The best kind of remakes would remake not great films but average ones, films that had the potential to be great but, for whatever reason, just missed their mark. But no studio would risk bankrolling a story that had already flopped once, so they go on restaging the masterpieces, hoping that lightning will strike twice. But the end result needs a lot of luck and goodwill even when it is good, and few would argue that most of the time they are not. From a commercial point of view, the compulsive urge to remake is mysterious indeed, no matter how short in supply originality may be.

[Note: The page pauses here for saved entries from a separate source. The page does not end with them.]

(** [removers] says whether forced removals run interleaved with the rest.  One
    that runs uninterrupted while every holder is published is a step of its
    own. *)
Inductive step (removers : bool) : machine -> machine -> Prop :=
| step_exec pid fault m : step removers m (exec pid fault m)
| step_spawn pid cmd c m :
    is_pid pid -> procs m !! pid = None -> entry c = true -> removers || negb (remover c) = true ->
    step removers m (with_procs (<[pid := MkProc cmd c]> (procs m)) m)
| step_die pid m : step removers m (with_procs (delete pid (procs m)) m)
| step_removal pid cmd m :
    is_pid pid -> procs m !! pid = None -> published m ->
    step removers m
      (remove_stale_singleton pid (with_procs (<[pid := MkProc cmd RemoveOpen]> (procs m)) m)).

(** A machine on which no daemon runs yet; an object may be left behind. *)
Definition quiet (m : machine) : Prop :=
  forall pid p, procs m !! pid = Some p -> is_pid pid /\ guards (at_pc p) = false /\
                                           remover (at_pc p) = false.

(** ** The invariant *)

Record singleton_inv (m : machine) : Prop := {
  inv_one : forall p q, holder m p -> holder m q -> p = q;
  inv_named : forall p, holder m p -> named m <> None;
  inv_procs : forall pid p, procs m !! pid = Some p -> is_pid pid /\ remover (at_pc p) = false;
}.

Lemma holder_sub m m' q : procs m' ⊆ procs m -> holder m' q -> holder m q.
Proof. intros Hs (p & Hp & Hg). exists p. split; [by eapply lookup_weaken|done]. Qed.

Lemma holder_set_pc pid c m q :
  holder (set_pc pid c m) q -> q = pid /\ guards c = true \/ q <> pid /\ holder m q.
Proof.
  intros (p & Hp & Hg). simpl in Hp. destruct (decide (q = pid)) as [->|Hne].
  - rewrite lookup_alter_eq in Hp. apply fmap_Some in Hp as (p0 & _ & ->). by left.
  - rewrite lookup_alter_ne in Hp by done. right. split; [done|]. by exists p.
Qed.

(** One process moves on: it may take the guard when nobody has it, and the name
    may go when nobody else needs it. *)
Lemma inv_move m m' pid c :
  singleton_inv m -> procs m' ⊆ procs m -> remover c = false ->
  (guards c = true -> named m' <> None /\ forall q, holder m q -> q = pid) ->
  (named m' = None -> forall q, holder m q -> q = pid) ->
  singleton_inv (set_pc pid c m').
Proof.
  intros [H1 H2 H3] Hs Hr Hg Hn. pose proof (fun q => holder_sub m m' q Hs) as Hsub. split.
  - intros p q Hp%holder_set_pc Hq%holder_set_pc.
    destruct Hp as [[-> Hc]|[Hnp Hp%Hsub]], Hq as [[-> Hc']|[Hnq Hq%Hsub]]; try done.
    + destruct Hnq. by apply Hg.
    + destruct Hnp. by apply Hg.
    + by apply H1.
  - intros p Hp%holder_set_pc Hnone. destruct Hp as [[-> Hc]|[Hnp Hp%Hsub]].
    + by destruct (Hg Hc).
    + destruct Hnp. by apply Hn.
  - intros q p. simpl. destruct (decide (q = pid)) as [->|Hne].
    + rewrite lookup_alter_eq. intros (p0 & Hp0 & ->)%fmap_Some. split; [|done].
      eapply H3. by eapply lookup_weaken.
    + rewrite lookup_alter_ne by done. intros Hp. eapply H3. by eapply lookup_weaken.
Qed.

Lemma deliver_sub pid m : procs (deliver pid m) ⊆ procs m.
Proof.
  unfold deliver. destruct (procs m !! pid) as [p|]; [|done].
  destruct (at_pc p); simpl; first [done|apply delete_subseteq].
Qed.
Lemma deliver_named pid m : named (deliver pid m) = named m.
Proof. unfold deliver. by repeat case_match. Qed.

Lemma exec_at pid fault m p :
  procs m !! pid = Some p ->
  exec pid fault m = set_pc pid (next pid (at_pc p) fault m).2 (next pid (at_pc p) fault m).1.
Proof. intros Hp. unfold exec. rewrite Hp. by destruct (next _ _ _ _). Qed.

Lemma inv_exec pid fault m : singleton_inv m -> singleton_inv (exec pid fault m).
Proof.
  intros Hinv. destruct (procs m !! pid) as [p|] eqn:Hp; [|unfold exec; by rewrite Hp].
  rewrite (exec_at _ _ _ p Hp). destruct (inv_procs m Hinv pid p Hp) as [_ Hr].
  assert (Hsole : guards (at_pc p) = true -> forall q, holder m q -> q = pid)
    by (intros Hg q Hq; apply (inv_one m Hinv); [done|by exists p]).
  assert (Hnm : guards (at_pc p) = true -> named m <> None)
    by (intros Hg; apply (inv_named m Hinv pid); by exists p).
  assert (Hno : named m = None -> forall q, holder m q -> q = pid)
    by (intros Hn q Hq; by destruct (inv_named m Hinv q Hq)).
  destruct (at_pc p) eqn:Ec; try done; cbn [next check_next daemon_next reload_next];
    repeat case_match; apply (inv_move m); simpl in *; rewrite ?deliver_named;
    first [solve [auto using deliver_sub] | congruence].
Qed.

Lemma inv_insert pid p m :
  singleton_inv m -> is_pid pid -> guards (at_pc p) = false -> remover (at_pc p) = false ->
  singleton_inv (with_procs (<[pid := p]> (procs m)) m).
Proof.
  intros [H1 H2 H3] Hpid Hg Hr.
  assert (Hh : forall q, holder (with_procs (<[pid := p]> (procs m)) m) q -> holder m q).
  { intros q (p' & Hp' & Hg'). simpl in Hp'. apply lookup_insert_Some in Hp' as [[<- <-]|[_ Hp']]; [congruence|].
    by exists p'. }
  split; [by auto|by eauto|]. simpl. intros q p' [[<- <-]|[_ Hp']]%lookup_insert_Some; [done|by eapply H3].
Qed.

(** ** The uninterrupted removal *)

Lemma read_published m ino pid :
  is_pid pid -> inodes m !! ino = Some (fmt_uint pid) -> read_pid m ino None = Some pid.
Proof.
  unfold is_pid. intros Hp Hi. unfold read_pid. rewrite Hi.
  rewrite trim_id by (apply (sforall_trimmed is_digit); [apply is_digit_graphic|apply fmt_uint_digits; lia]).
  apply parse_int_fmt_uint; [lia|]. unfold in_u. lia.
Qed.

(** The machine with a process somewhere. *)
Definition placed (pid : Z) (cmd : list Z) (c : pc) (m : machine) : machine :=
  with_procs (<[pid := MkProc cmd c]> (procs m)) m.

(** What an uninterrupted forced removal finds and does. *)
Definition live_daemon (m : machine) : option Z :=
  match named m ≫= (fun ino => read_pid m ino None) with
  | Some pid => if proc_entry_looks_like_daemon m pid None then Some pid else None
  | None => None
  end.
Definition after_removal (pid : Z) (cmd : list Z) (m : machine) : machine :=
  match live_daemon (placed pid cmd RemoveOpen m) with
  | Some d => placed pid cmd (Finished (RemovedAs (LiveDaemon d))) m
  | None => with_named None (placed pid cmd (Finished (RemovedAs Gone)) m)
  end.

Lemma exec_placed pid cmd c fault m :
  exec pid fault (placed pid cmd c m) =
  set_pc pid (next pid c fault (placed pid cmd c m)).2 (next pid c fault (placed pid cmd c m)).1.
Proof. rewrite (exec_at _ _ _ (MkProc cmd c)); [done|]. simpl. by rewrite lookup_insert_eq. Qed.

Lemma set_pc_placed pid cmd c c' m : set_pc pid c' (placed pid cmd c m) = placed pid cmd c' m.
Proof. unfold placed, set_pc, with_procs. simpl. by rewrite alter_insert_eq. Qed.

Lemma look_placed pid cmd c c' m q f :
  proc_entry_looks_like_daemon (placed pid cmd c m) q f =
  proc_entry_looks_like_daemon (placed pid cmd c' m) q f.
Proof.
  unfold proc_entry_looks_like_daemon, placed. simpl. destruct (decide (q = pid)) as [->|].
  - by rewrite !lookup_insert_eq.
  - by rewrite !lookup_insert_ne.
Qed.

Lemma run_alone_S fuel pid m : run_alone (S fuel) pid m = run_alone fuel pid (exec pid None m).
Proof. done. Qed.

Lemma run_alone_finished fuel pid cmd o m :
  run_alone fuel pid (placed pid cmd (Finished o) m) = placed pid cmd (Finished o) m.
Proof.
  induction fuel as [|fuel IH]; [done|]. cbn [run_alone]. rewrite exec_placed.
  cbn [next fst snd]. by rewrite set_pc_placed.
Qed.

Lemma removal_alone pid cmd m :
  remove_stale_singleton pid (placed pid cmd RemoveOpen m) = after_removal pid cmd m.
Proof.
  unfold remove_stale_singleton, after_removal, live_daemon.
  assert (Hunlink : forall n, run_alone (S n) pid (placed pid cmd RemoveUnlink m) =
    with_named None (placed pid cmd (Finished (RemovedAs Gone)) m)).
  { intros n. cbn [run_alone]. rewrite exec_placed. cbn [next remove_next fst snd].
    change (with_named None (placed pid cmd RemoveUnlink m))
      with (placed pid cmd RemoveUnlink (with_named None m)).
    by rewrite set_pc_placed, run_alone_finished. }
  rewrite run_alone_S, exec_placed. cbn [next remove_next].
  destruct (named (placed pid cmd RemoveOpen m)) as [ino|] eqn:En; cbn [fst snd mbind option_bind];
    rewrite set_pc_placed; [|apply Hunlink].
  rewrite run_alone_S, exec_placed. cbn [next remove_next]. change (read_pid (placed ?p ?k ?c m)) with (read_pid m).
  destruct (read_pid m ino None) as [q|]; cbn [fst snd]; rewrite set_pc_placed; [|apply Hunlink].
  rewrite run_alone_S, exec_placed. cbn [next remove_next]. rewrite (look_placed _ _ _ RemoveOpen).
  destruct (proc_entry_looks_like_daemon _ q None); cbn [fst snd]; rewrite set_pc_placed;
    [|apply Hunlink].
  apply run_alone_finished.
Qed.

Anyway, I say all this because I have just seen the trailer for the new version of Arthur, and it is so transcendentally, rhapsodically appalling that I couldn't not share it with you.
Now, it may be that you didn't much care for the Dudley Moore original. It very much hinges on whether you like Dudley Moore for one thing, and many do not, indeed, even the millions that thought they did when Ten and Arthur came out changed their minds almost immediately afterwards, ensuring that he never had another box office success in his life. It so happens that I do like him, and I do like Arthur very much, which has been a favourite of my family's for as long as I can remember. It's not perfect by any means, but it does recreate the ambiance of thirties screwball romantic comedy about as successfully as was possible in the eighties, and there are long stretches where it really does take flight, and you could almost imagine it's Peter Bogdanovich in the chair.

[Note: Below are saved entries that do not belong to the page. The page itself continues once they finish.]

Lemma reported_rule_witness :
  snd (dump_rule_name demo_rules (Process_new 42 ".firefox-wrapped")) = None /\
  exists r, resolve demo_rules (Some "firefox") = Some ("firefox", r) /\
    world (work_on (Hplatform := recorder WorkerProps.demo_env) ∅ None false
             (with_authoritative_name (Process_new 42 ".firefox-wrapped")) demo_worker) =
    applied_world (Hplatform := recorder WorkerProps.demo_env) ∅ false
             (with_authoritative_name (Process_new 42 ".firefox-wrapped")) (Some r) demo_worker.
Proof.
  destruct (proj2 (reported_rule (Hplatform := recorder WorkerProps.demo_env) ∅ None false
    (with_authoritative_name (Process_new 42 ".firefox-wrapped")) demo_rules demo_worker
    (coherent_cleared _ _) demo_index eq_refl ltac:(by cbn) eq_refl) eq_refl eq_refl 0 eq_refl)
    as (r & Hr & Hd & Hw).
  split; [exact Hd|]. exists r. split; [exact Hr|exact Hw].
Defined.

End DumpProps.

But, I stress, you don't have to like it one little bit in order to watch this trailer and want to die. When even the highlights selected for a trailer are less funny than the worst bits of any comedy ever made, you know you're in the presence of something very rare and very special. And this idiot Brand, entertainment's answer to entertainment, looking somehow even more sinister clean-shaven, is not a sight you'll forget in a hurry either: has there ever been anyone - man or woman, young or old, in the entire history of mankind - more utterly and extravagantly repulsive?
Here's the link: I did try to embed it straight into the post but Blogger kept rebelling and shutting down. It seems even computers know total and complete rubbish when they see it. And If you do like the original film, prepare to experience a sensation akin to watching your house burn down while the fire brigade just stand there laughing.